# Your assignment
Under this line are the records; write out word for word the part that begins at the line containing "(fst (getProvider (Str" and ends at the line containing "rewrite !getProvider_Str_any by", and no more.

▬▬▬▬▬▬▬▬▬▬

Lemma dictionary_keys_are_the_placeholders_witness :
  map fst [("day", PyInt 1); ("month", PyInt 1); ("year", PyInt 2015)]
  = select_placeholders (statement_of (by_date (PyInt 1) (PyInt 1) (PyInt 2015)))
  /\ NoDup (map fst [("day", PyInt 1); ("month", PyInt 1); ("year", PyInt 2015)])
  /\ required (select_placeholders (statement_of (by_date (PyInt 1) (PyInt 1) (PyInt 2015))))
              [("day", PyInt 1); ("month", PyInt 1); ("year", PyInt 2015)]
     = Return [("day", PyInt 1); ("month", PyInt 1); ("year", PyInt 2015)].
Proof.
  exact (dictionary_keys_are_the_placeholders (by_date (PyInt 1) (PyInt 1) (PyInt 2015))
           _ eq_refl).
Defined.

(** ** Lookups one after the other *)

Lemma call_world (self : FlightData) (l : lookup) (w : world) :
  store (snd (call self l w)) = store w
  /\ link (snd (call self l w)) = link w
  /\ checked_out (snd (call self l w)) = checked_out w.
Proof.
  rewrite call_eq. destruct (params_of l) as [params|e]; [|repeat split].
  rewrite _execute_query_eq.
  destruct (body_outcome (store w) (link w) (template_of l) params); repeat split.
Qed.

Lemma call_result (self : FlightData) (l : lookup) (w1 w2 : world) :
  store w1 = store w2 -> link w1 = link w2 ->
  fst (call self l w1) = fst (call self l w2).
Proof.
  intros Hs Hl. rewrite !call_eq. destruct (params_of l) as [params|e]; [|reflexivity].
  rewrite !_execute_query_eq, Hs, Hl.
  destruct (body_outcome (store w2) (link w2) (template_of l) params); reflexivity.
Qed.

▬▬▬▬▬▬▬▬▬▬

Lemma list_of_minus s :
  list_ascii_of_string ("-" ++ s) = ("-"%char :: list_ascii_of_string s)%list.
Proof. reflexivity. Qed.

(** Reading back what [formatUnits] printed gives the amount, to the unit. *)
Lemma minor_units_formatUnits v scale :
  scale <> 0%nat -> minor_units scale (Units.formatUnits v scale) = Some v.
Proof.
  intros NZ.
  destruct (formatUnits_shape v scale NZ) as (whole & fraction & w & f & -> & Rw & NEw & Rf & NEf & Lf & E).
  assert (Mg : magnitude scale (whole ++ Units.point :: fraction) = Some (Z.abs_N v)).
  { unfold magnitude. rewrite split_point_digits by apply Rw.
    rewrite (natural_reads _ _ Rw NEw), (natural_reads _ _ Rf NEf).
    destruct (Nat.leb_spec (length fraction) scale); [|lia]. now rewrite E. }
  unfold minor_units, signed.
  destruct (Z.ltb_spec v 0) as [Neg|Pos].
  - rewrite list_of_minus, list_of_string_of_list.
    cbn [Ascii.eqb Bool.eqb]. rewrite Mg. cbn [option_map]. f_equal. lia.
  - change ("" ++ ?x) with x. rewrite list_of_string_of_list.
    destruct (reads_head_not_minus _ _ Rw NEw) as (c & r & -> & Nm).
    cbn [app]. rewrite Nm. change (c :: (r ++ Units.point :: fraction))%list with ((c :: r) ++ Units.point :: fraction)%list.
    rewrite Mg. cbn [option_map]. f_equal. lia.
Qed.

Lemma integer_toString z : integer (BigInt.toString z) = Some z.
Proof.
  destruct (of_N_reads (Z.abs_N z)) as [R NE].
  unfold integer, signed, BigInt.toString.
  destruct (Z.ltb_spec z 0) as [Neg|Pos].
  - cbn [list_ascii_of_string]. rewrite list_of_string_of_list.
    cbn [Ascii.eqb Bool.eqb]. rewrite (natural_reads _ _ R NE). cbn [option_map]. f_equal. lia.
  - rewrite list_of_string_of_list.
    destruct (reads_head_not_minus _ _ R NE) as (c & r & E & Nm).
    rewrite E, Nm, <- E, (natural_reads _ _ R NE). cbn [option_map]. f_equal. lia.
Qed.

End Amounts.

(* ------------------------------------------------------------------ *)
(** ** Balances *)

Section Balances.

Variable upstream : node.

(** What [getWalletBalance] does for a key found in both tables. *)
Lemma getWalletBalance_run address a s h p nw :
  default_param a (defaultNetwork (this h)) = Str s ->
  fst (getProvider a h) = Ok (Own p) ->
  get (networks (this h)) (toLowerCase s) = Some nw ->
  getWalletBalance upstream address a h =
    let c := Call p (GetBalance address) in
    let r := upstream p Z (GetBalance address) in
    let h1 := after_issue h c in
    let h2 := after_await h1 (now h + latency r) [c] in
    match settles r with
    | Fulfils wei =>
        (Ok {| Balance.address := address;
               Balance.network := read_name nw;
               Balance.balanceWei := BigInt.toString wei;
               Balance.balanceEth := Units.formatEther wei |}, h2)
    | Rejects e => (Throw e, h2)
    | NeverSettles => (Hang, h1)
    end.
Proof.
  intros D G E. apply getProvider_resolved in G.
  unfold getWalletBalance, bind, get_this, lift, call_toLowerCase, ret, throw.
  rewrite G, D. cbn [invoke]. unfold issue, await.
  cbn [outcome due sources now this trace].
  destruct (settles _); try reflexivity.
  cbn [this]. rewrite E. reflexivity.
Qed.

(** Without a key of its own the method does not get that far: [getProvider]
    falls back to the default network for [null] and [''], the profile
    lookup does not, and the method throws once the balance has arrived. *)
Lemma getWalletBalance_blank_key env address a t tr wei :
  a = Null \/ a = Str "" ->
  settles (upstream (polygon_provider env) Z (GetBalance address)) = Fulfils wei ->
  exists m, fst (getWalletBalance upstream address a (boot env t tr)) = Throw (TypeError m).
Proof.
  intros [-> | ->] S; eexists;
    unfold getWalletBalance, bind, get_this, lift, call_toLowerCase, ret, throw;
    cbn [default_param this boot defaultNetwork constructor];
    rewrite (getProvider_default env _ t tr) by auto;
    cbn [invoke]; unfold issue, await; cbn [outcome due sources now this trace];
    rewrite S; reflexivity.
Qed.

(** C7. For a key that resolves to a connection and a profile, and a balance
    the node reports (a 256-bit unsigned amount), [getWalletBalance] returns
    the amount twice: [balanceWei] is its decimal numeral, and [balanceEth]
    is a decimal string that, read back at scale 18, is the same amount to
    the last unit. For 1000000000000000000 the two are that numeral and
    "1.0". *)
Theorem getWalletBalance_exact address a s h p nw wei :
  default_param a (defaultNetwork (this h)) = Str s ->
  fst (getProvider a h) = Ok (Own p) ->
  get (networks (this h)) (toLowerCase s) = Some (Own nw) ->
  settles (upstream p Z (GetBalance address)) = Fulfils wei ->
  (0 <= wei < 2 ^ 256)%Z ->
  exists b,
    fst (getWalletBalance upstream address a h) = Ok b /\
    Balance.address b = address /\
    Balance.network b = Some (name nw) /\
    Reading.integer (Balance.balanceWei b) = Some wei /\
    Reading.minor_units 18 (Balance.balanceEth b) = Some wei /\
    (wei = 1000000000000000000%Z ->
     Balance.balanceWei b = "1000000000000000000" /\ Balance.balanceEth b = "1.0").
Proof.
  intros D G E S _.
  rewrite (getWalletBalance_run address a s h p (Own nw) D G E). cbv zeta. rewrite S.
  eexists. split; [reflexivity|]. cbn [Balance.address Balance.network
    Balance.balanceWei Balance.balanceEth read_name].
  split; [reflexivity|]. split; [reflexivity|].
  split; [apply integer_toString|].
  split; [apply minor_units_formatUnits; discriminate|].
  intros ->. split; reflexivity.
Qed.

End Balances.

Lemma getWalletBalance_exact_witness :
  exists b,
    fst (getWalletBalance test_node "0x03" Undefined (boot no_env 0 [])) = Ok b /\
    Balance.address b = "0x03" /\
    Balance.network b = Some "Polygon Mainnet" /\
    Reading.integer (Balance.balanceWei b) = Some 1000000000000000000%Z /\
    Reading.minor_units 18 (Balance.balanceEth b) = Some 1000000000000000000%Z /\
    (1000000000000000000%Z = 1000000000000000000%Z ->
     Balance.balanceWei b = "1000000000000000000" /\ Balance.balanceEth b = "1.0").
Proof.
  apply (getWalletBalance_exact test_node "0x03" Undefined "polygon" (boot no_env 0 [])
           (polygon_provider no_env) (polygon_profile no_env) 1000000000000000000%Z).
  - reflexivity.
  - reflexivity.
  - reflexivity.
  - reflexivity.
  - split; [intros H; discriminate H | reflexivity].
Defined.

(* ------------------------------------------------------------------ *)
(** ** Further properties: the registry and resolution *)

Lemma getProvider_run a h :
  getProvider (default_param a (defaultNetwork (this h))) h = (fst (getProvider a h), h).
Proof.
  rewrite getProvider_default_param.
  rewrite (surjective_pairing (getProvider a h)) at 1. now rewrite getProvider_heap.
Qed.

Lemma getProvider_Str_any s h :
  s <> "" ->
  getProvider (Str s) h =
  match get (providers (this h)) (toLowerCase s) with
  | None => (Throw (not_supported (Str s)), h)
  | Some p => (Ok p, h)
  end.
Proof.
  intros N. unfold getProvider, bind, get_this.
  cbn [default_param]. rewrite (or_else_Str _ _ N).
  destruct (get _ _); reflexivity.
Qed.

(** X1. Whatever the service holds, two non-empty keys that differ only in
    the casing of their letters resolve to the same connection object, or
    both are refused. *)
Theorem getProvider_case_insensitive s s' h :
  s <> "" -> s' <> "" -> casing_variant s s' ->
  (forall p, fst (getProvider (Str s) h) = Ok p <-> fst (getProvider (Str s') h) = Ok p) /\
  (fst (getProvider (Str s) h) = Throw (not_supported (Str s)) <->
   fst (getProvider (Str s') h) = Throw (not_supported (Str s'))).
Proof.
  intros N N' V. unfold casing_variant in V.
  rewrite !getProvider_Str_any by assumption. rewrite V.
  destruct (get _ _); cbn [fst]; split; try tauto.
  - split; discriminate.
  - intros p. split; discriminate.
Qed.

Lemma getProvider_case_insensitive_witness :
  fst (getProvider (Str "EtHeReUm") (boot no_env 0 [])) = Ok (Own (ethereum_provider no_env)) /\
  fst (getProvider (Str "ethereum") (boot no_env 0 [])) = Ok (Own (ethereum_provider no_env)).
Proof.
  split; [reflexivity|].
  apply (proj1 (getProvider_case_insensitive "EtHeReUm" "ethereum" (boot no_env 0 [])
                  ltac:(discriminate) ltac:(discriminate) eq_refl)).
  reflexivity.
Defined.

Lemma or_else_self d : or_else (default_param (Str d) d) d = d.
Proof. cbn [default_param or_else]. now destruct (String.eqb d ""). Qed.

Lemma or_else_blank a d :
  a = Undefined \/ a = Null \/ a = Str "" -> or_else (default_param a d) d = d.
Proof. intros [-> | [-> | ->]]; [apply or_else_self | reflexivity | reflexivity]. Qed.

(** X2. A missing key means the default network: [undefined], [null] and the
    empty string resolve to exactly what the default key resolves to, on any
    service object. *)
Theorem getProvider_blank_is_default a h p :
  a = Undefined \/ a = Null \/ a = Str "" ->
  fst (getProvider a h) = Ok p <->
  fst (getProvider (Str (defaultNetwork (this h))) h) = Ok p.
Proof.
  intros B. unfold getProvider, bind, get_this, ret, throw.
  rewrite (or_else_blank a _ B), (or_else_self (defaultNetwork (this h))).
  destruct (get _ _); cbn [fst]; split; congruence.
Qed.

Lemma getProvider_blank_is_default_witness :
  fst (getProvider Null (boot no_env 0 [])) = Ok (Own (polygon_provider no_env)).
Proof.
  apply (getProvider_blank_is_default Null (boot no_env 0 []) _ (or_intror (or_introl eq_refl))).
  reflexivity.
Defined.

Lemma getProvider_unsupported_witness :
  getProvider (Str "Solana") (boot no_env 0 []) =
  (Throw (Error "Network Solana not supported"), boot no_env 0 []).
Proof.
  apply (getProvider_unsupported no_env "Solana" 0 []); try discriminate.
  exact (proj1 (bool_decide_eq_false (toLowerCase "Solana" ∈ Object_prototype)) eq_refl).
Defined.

▬▬▬▬▬▬▬▬▬▬

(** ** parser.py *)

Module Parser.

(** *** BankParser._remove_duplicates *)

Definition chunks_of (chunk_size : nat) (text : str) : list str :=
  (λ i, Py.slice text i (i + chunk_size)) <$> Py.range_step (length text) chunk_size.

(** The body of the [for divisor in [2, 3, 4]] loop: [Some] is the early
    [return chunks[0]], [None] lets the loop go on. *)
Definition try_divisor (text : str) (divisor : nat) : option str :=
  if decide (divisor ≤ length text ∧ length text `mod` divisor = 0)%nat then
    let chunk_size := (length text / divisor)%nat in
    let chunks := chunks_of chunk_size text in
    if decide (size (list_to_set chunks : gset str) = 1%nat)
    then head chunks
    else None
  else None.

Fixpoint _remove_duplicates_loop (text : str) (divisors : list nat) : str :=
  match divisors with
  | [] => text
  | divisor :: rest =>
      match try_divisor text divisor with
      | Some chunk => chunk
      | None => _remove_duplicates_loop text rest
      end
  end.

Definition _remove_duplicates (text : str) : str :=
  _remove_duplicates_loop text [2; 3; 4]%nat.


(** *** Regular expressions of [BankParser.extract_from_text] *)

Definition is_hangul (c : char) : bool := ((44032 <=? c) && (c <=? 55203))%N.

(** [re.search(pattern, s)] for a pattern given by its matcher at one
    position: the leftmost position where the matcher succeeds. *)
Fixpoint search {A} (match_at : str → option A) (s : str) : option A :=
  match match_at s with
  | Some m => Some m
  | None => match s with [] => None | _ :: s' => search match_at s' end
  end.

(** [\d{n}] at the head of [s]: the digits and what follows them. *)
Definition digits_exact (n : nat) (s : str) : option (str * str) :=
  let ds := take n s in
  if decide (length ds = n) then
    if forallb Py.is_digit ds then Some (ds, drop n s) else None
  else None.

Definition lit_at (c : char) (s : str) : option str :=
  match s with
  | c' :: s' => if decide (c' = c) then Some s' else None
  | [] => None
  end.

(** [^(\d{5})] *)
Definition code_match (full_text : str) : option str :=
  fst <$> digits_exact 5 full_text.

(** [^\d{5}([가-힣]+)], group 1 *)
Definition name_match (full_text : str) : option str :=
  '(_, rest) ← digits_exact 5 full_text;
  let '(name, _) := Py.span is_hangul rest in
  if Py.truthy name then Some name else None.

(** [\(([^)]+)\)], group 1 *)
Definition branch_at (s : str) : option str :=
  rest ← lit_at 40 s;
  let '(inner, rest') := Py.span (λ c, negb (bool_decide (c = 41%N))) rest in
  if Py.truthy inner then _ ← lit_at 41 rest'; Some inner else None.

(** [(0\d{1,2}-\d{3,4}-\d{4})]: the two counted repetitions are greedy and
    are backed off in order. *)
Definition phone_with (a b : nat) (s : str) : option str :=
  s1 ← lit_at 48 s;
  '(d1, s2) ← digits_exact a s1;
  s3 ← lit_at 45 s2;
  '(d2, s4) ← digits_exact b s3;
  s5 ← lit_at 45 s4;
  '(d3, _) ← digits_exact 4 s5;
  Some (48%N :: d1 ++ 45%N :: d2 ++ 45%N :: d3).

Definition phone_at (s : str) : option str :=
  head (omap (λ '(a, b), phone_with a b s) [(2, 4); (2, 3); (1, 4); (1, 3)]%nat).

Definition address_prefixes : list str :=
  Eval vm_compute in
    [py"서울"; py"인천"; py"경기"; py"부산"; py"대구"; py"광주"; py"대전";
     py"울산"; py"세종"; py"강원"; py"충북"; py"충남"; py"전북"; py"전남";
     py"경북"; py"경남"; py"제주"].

▬▬▬▬▬▬▬▬▬▬

# Written response
  (fst (getProvider (Str s) h) = Throw (not_supported (Str s)) <->
   fst (getProvider (Str s') h) = Throw (not_supported (Str s'))).
Proof.
  intros N N' V. unfold casing_variant in V.
  rewrite !getProvider_Str_any by assumption. rewrite V.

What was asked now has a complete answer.